We clean (I do actually–while DD and DH go shopping for my Christmas presents on Black Friday). We perform the annual dance of the moving furniture to make space for our artificial tree (we are allergic to pine). This usually involves heated discussions about where one’s beloved chair (DH) must go. One year we managed to convince him to move it into the attic. But this year he got a new chair and he refused to let it go. Sigh. But we managed to make the new living area work and were well on our way to the fun part of getting ready for Christmas.

Decorating the tree and house.

On Saturday, we haul down the boxes and the tree. We unfurl the branches, open up the ornaments, hang them up, decorate the dining room, bring out old decor and buy a bit of new. We play Christmas music and by late afternoon, the inside of the house is ready for another Christmas season. On Sunday, we head outside and we put up our outdoor decor. And voila! Christmas has sprung.
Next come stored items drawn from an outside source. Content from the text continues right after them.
(** The body of [for i, j in zip(transin, transout)]: read the entry
    time, the sample before the entry and the sample at the exit, and
    append the record to the log of the state. *)
Definition record_transition (sdata : TimeSeries) (log : list Transition)
    (ij : Z * Z) : option (list Transition) :=
  t ← getitem (times sdata) ij.1;
  from_ ← getitem (value sdata) (ij.1 - 1);
  to_ ← getitem (value sdata) ij.2;
  Some (log ++ [(t, from_, to_)]).

(** The whole loop for one state [v], started on the log [log]. *)
Definition state_transitions (sdata : TimeSeries) (v : Z)
    (log : list Transition) : option (list Transition) :=
  foldlM (record_transition sdata) log (zip (transin sdata v) (transout sdata v)).

End Detector.

(** ** Python string formatting *)

(** The values the code passes to the [%] operator. *)
Inductive pyval :=
  | PStr (s : string)
  | PInt (z : Z).

(** [str(z)] for an integer. *)
Definition str_of_int (z : Z) : string :=
  NilZero.string_of_int (Z.to_int z).

(** [fmt % args] for the conversions the code uses: [%s], [%d] and the
    escape [%%].  [None] where Python raises ([TypeError] for too few or
    too many arguments or for [%d] on a string, [ValueError] for an
    incomplete format) and for every other conversion character, which
    this embedding does not cover. *)
Fixpoint pct_format (fmt : string) (args : list pyval) : option string :=
  match fmt with
  | EmptyString =>
      match args with
      | [] => Some EmptyString
      | _ :: _ => None
      end
  | String c rest =>
      if Ascii.eqb c "%"%char then
        match rest with
        | EmptyString => None
        | String d rest' =>
            if Ascii.eqb d "%"%char then String "%"%char <$> pct_format rest' args
            else if Ascii.eqb d "s"%char then
              match args with
              | PStr a :: args' => String.append a <$> pct_format rest' args'
              | PInt z :: args' =>
                  String.append (str_of_int z) <$> pct_format rest' args'
              | [] => None
              end
            else if Ascii.eqb d "d"%char then
              match args with
              | PInt z :: args' =>
                  String.append (str_of_int z) <$> pct_format rest' args'
              | _ => None
              end
            else None
        end
      else String c <$> pct_format rest args
  end.

(** ** Segment tags *)

Module Tags.

Definition REQUESTSTUB : string := "+request".
Definition NOMINALSTUB : string := "+nominal".

(** [new.segmenttag = '%s:%s %%s' % (new.ifo, new.node)] *)
Definition segmenttag (ifo node : string) : option string :=
  pct_format "%s:%s %%s" [PStr ifo; PStr node].

(** [tag = self.segmenttag % name] *)
Definition active_tag (segmenttag name : string) : option string :=
  pct_format segmenttag [PStr name].

(** [tag = self.segmenttag % name + REQUESTSTUB]; [%] binds tighter
    than [+]. *)
Definition request_tag (segmenttag name : string) : option string :=
  s ← pct_format segmenttag [PStr name]; Some (s +:+ REQUESTSTUB).

(** [tag = self.segmenttag % name + NOMINALSTUB] *)
Definition nominal_tag (segmenttag name : string) : option string :=
  s ← pct_format segmenttag [PStr name]; Some (s +:+ NOMINALSTUB).

(** [self.segmenttag % 'OK'] *)
Definition ok_tag (segmenttag : string) : option string :=
  pct_format segmenttag [PStr "OK"].

End Tags.

(** ** Segments and flags *)

(** A half-open segment [[a, b)]. *)
Definition Segment : Type := Z * Z.

(** A [DataQualityFlag]: the segments in which the flag is defined
    ([flag.valid]) and those in which it is active ([flag.active]). *)
Record DataQualityFlag := mkFlag {
  valid : list Segment;
  active : list Segment
}.

(** The time [t] lies in one of the segments of [l]. *)
Definition covered (l : list Segment) (t : Z) : Prop :=
  ∃ s, s ∈ l ∧ s.1 <= t < s.2.

Module Segmenter.

(** Modelled from the spec: [StateTimeSeries.to_dqflag] of the [gwpy]
    library, which the repository calls and does not define.  The active
    segments follow the Segmenter of the specification: a segment opens
    at the time of the first sample of each maximal run of [True] and
    closes at the time of the sample after the run, one step past the
    last sample for a run that reaches the end of the series.

    [bool_segments x0 dx i open mask] scans [mask], whose first entry is
    sample [i]; [open] holds the opening time of the run in progress. *)
Fixpoint bool_segments (x0 dx : Z) (i : nat) (open : option Z)
    (mask : list bool) : list Segment :=
  match mask with
  | [] =>
      match open with
      | Some a => [(a, x0 + Z.of_nat i * dx)]
      | None => []
      end
  | true :: rest =>
      match open with
      | Some a => bool_segments x0 dx (S i) (Some a) rest
      | None => bool_segments x0 dx (S i) (Some (x0 + Z.of_nat i * dx)) rest
      end
  | false :: rest =>
      match open with
      | Some a => (a, x0 + Z.of_nat i * dx) :: bool_segments x0 dx (S i) None rest
      | None => bool_segments x0 dx (S i) None rest
      end
  end.

(** Modelled from the spec: the flag of a boolean series.  It is valid
    on the span of the series and active on the runs of [True]. *)
Definition to_dqflag (x0 dx : Z) (mask : list bool) : DataQualityFlag :=
  {| valid := [(x0, x0 + Z.of_nat (length mask) * dx)];
     active := bool_segments x0 dx 0 None mask |}.

(** [segment(series, value)] of the specification, as the code obtains
    it: [(sdata == v).to_dqflag(...)]. *)
Definition segment (s : TimeSeries) (v : Z) : list Segment :=
  active (to_dqflag (x0 s) (dx s) (Numpy.eq_scalar (value s) v)).

End Segmenter.

(** ** The segment store *)

Module Aggregator.

(** Modelled from the spec: the union of two interval lists of the
    Segment Aggregator ([DataQualityDict.__iadd__] of [gwpy], which the
    repository calls on [globalv.SEGMENTS] and does not define): sort all
    intervals by start, then coalesce any overlapping or touching pairs
    into one. *)
Fixpoint insert_by_start (s : Segment) (l : list Segment) : list Segment :=
  match l with
  | [] => [s]
  | s' :: rest =>
      if s.1 <=? s'.1 then s :: l else s' :: insert_by_start s rest
  end.

Definition sort_by_start (l : list Segment) : list Segment :=
  foldr insert_by_start [] l.

(** [coalesce_from cur l]: [cur] is the segment being grown, [l] the
    remaining segments in order of start. *)
Fixpoint coalesce_from (cur : Segment) (l : list Segment) : list Segment :=
  match l with
  | [] => [cur]
  | s :: rest =>
      if s.1 <=? cur.2
      then coalesce_from (cur.1, Z.max cur.2 s.2) rest
      else cur :: coalesce_from s rest
  end.

Definition coalesce (l : list Segment) : list Segment :=
  match sort_by_start l with
  | [] => []
  | s :: rest => coalesce_from s rest
  end.

Definition union (a b : list Segment) : list Segment := coalesce (a ++ b).

(** Modelled from the spec: the union of two flags, list by list. *)
Definition flag_union (f g : DataQualityFlag) : DataQualityFlag :=
  {| valid := union (valid f) (valid g);
     active := union (active f) (active g) |}.

(** Modelled from the spec: [merge(tag, segments)].  A new tag is
    inserted as it is; for a tag already stored the union with the
    stored flag replaces it. *)
Definition merge (tag : string) (f : DataQualityFlag)
    (store : gmap string DataQualityFlag) : gmap string DataQualityFlag :=
  match store !! tag with
  | None => <[tag := f]> store
  | Some old => <[tag := flag_union old f]> store
  end.
(** A number that prints as digits only is not negative and below
    10^21. *)
Lemma number_to_string_digits_inv z :
  Str.all_chars Str.is_digit (number_to_string z) = true -> 0 <= z < 10 ^ 21.
Proof.
  unfold number_to_string. cbv zeta.
  destruct (Z.ltb_spec z 0) as [Hneg|Hpos].
  - assert (Hsign : forall x, Str.all_chars Str.is_digit ("-" ++ x) = false)
      by reflexivity.
    cbv iota.
    destruct (Z.abs_N z <? 10 ^ 21)%N.
    + now rewrite Hsign.
    + destruct (N_to_string (Z.abs_N z)); [discriminate | now rewrite Hsign].
  - cbv iota. destruct (N.ltb_spec (Z.abs_N z) (10 ^ 21)) as [Hlt|Hge].
    + intros _. split; [assumption|].
      apply N2Z.inj_lt in Hlt. rewrite N2Z.inj_abs_N, Z.abs_eq in Hlt by assumption.
      exact Hlt.
    + destruct (N_to_string_head (Z.abs_N z)) as (d & rest & -> & _).
      cbn [append Str.all_chars]. rewrite !all_chars_append.
      assert (He : forall x, Str.all_chars Str.is_digit (String "e" x) = false)
        by reflexivity.
      rewrite He, !andb_false_r. discriminate.
Qed.

Lemma number_char_cases c :
  number_char c = true -> plain_char c = true /\ Ascii.eqb c "," = false.
Proof.
  destruct c as [b0 b1 b2 b3 b4 b5 b6 b7].
  destruct b0, b1, b2, b3, b4, b5, b6, b7;
    vm_compute; intros H; try discriminate H; split; reflexivity.
Qed.

(** What a serialized value starts with tells its kind. *)
Lemma stringify_head v :
  match v with
  | JNull => stringify v = "null"
  | JBool true => stringify v = "true"
  | JBool false => stringify v = "false"
  | JNum _ => exists c rest, stringify v = String c rest
                             /\ (Str.is_digit c = true \/ c = "-"%char)
  | JStr _ => exists rest, stringify v = String Str.dquote rest
  | JArr _ => exists rest, stringify v = String "[" rest
  | JObj _ => exists rest, stringify v = String "{" rest
  end.
Proof.
  destruct v as [| [|] | z | s | items | fields]; cbn [stringify]; eauto.
  - apply number_to_string_head.
  - unfold quote. eauto.
  - cbn. eauto.
  - cbn. eauto.
Qed.

Lemma stringify_brace v t rest :
  stringify v ++ t = String "{" rest -> exists fields, v = JObj fields.
Proof.
  pose proof (stringify_head v) as H.
  destruct v as [| [|] | z | s | items | fields]; eauto.
  - rewrite H. discriminate.
  - rewrite H. discriminate.
  - rewrite H. discriminate.
  - destruct H as (c & u & -> & Hc); cbn; intros E; injection E as -> _.
    destruct Hc as [Hc|Hc]; discriminate Hc.
  - destruct H as (u & ->). discriminate.
  - destruct H as (u & ->). discriminate.
Qed.

Lemma stringify_quote v t rest :
  stringify v ++ t = String Str.dquote rest -> exists s, v = JStr s.
Proof.
  pose proof (stringify_head v) as H.
  destruct v as [| [|] | z | s | items | fields]; eauto.
  - rewrite H. discriminate.
  - rewrite H. discriminate.
  - rewrite H. discriminate.
  - destruct H as (c & u & -> & Hc); cbn; intros E; injection E as -> _.
    destruct Hc as [Hc|Hc]; discriminate Hc.
  - destruct H as (u & ->). discriminate.
  - destruct H as (u & ->). discriminate.
Qed.
(** X7.  What [sample_easy_neg] returns is read off the generator's draws:
    the first [n] distinct unseen items among the draws it consumed, in
    draw order; the set it was given has grown by exactly these items, and
    the generator is left on the same stream, past the draws consumed. *)
Theorem easy_negatives_are_first_fresh_draws fuel seen pool n rng out seen' rng' :
  sample_easy_neg fuel seen pool n rng = Some (out, seen', rng') →
  out = take n (unique (filter (λ x, x ∉ seen) (draws pool rng (pos rng' - pos rng)))) ∧
  seen' = list_to_set out ∪ seen ∧
  raw rng' = raw rng ∧ (pos rng ≤ pos rng')%nat.
Proof.
  intros Hrun.
  pose proof (sample_easy_neg_result _ _ _ _ _ _ _ _ Hrun) as (_ & _ & Hseen & _ & Hraw & Hpos).
  split; [|done]. unfold sample_easy_neg in Hrun. case_decide.
  - injection Hrun as <- <- <-. rewrite Nat.sub_diag. simpl. by rewrite take_nil.
  - apply sample_loop_draw_order in Hrun. simpl in Hrun. by rewrite Nat.sub_0_r in Hrun.
Qed.

(** The theorem at the run with pool [1; 2; 3] and movie 1 seen. *)
Lemma easy_negatives_are_first_fresh_draws_witness :
  [2] = take 1 (unique (filter (λ x, x ∉ ({[1]} : gset Z))
                  (draws [1; 2; 3] counting_rng
                     (pos (mkGenerator (λ i, i) 2) - pos counting_rng)))) ∧
  ({[2; 1]} : gset Z) = list_to_set [2] ∪ {[1]} ∧
  raw (mkGenerator (λ i, i) 2) = raw counting_rng ∧
  (pos counting_rng ≤ pos (mkGenerator (λ i, i) 2))%nat.
Proof.
  apply (easy_negatives_are_first_fresh_draws 3 {[1]} [1; 2; 3] 1 counting_rng
           [2] {[2; 1]} (mkGenerator (λ i, i) 2)).
  vm_compute. reflexivity.
Defined.
(** ** Exceptions, diagnostics and the monad *)

Inductive exn :=
| KeyError (arg : option string)
| TypeError
| AttributeError
| ValueError
| IndexError
| OSError
| CalledProcessError.

Inductive outcome (A : Type) :=
| Ok (a : A)
| Raise (e : exn).
Arguments Ok {A} a.
Arguments Raise {A} e.

(** The descriptions passed to [error(...)], one constructor per format
    string of the script; [render_error] below gives the text. *)
Inductive diag :=
| DDuplicateKey (key : string)
| DInvalidJson
| DFileNotExists
| DRequired (key : string) (json_name : option string)
| DNameNotString
| DTitleNotString
| DTypeInvalid
| DHasGraderNotBool
| DHasManagerNotBool
| DTimeLimit
| DMemoryLimit
| DNeitherValidatorKey
| DNotArray (key : string) (parLoc : string)
| DValidatorNotString (name : string) (index : Z) (parLoc : string)
| DValidatorFileNotFound (name : string) (cmd : string) (parLoc : string)
| DUnknownPlaceholder (validator : string) (placeholder : string)
| DNoPlaceholder (validator : string)
| DInvalidData (name : string)
| DScoreNotNonNegative (name : string)
| DSamplesNonZero
| DScoreSum (sum : Z)
| DMissingIndex (i : Z)
| DVerdict (key_name : string)
| DMoreThanOneModel
| DNotExists (solution : json)
| DInvalidExcept (solution : string)
| DSubtaskNotDefined (subtask : string)
| DNoModel
| DNotRepresented (solution : string)
| DNotFound (file : string).

(** The descriptions passed to [warning(...)]. *)
Inductive warn :=
| WNameMismatch
| WStatementEmpty
| WNoTitle
| WTitleMismatch (title : json) (statement_title : string)
| WStatementMissing
| WOutputOnlyGrader
| WCommunicationNoManager
| WOutputOnlyManager
| WUnusedValidator (file : string).

(** The module-level globals [errors], [warnings] and [namespace]. *)
Record state := mkState {
  errors : list (string * diag);
  warnings : list (string * warn);
  namespace : string
}.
But it never springs quite the same way. Every year, tough decisions are made about old bits of decor. Toss or keep? How do we reuse it? Do we keep it and use it later or not at all? The tree? Every year, a new set of ornaments (3, 1 for each of us) arrives. Thus, the other ornaments must make room for the new ones. They are never hung in the same way. The mantle. Over the years I’ve had tons of space to put decorative items and candles. Last year we moved, a huge flat screen TV prevents the candles from being lit, and I had to rethink the entire mantle decorations. And the DR? Last year we moved. What worked in our old house no longer fit the new color scheme. Back to the store I went to get different decorative items for the new DR.

Are you seeing what I’m seeing? Christmas Revision!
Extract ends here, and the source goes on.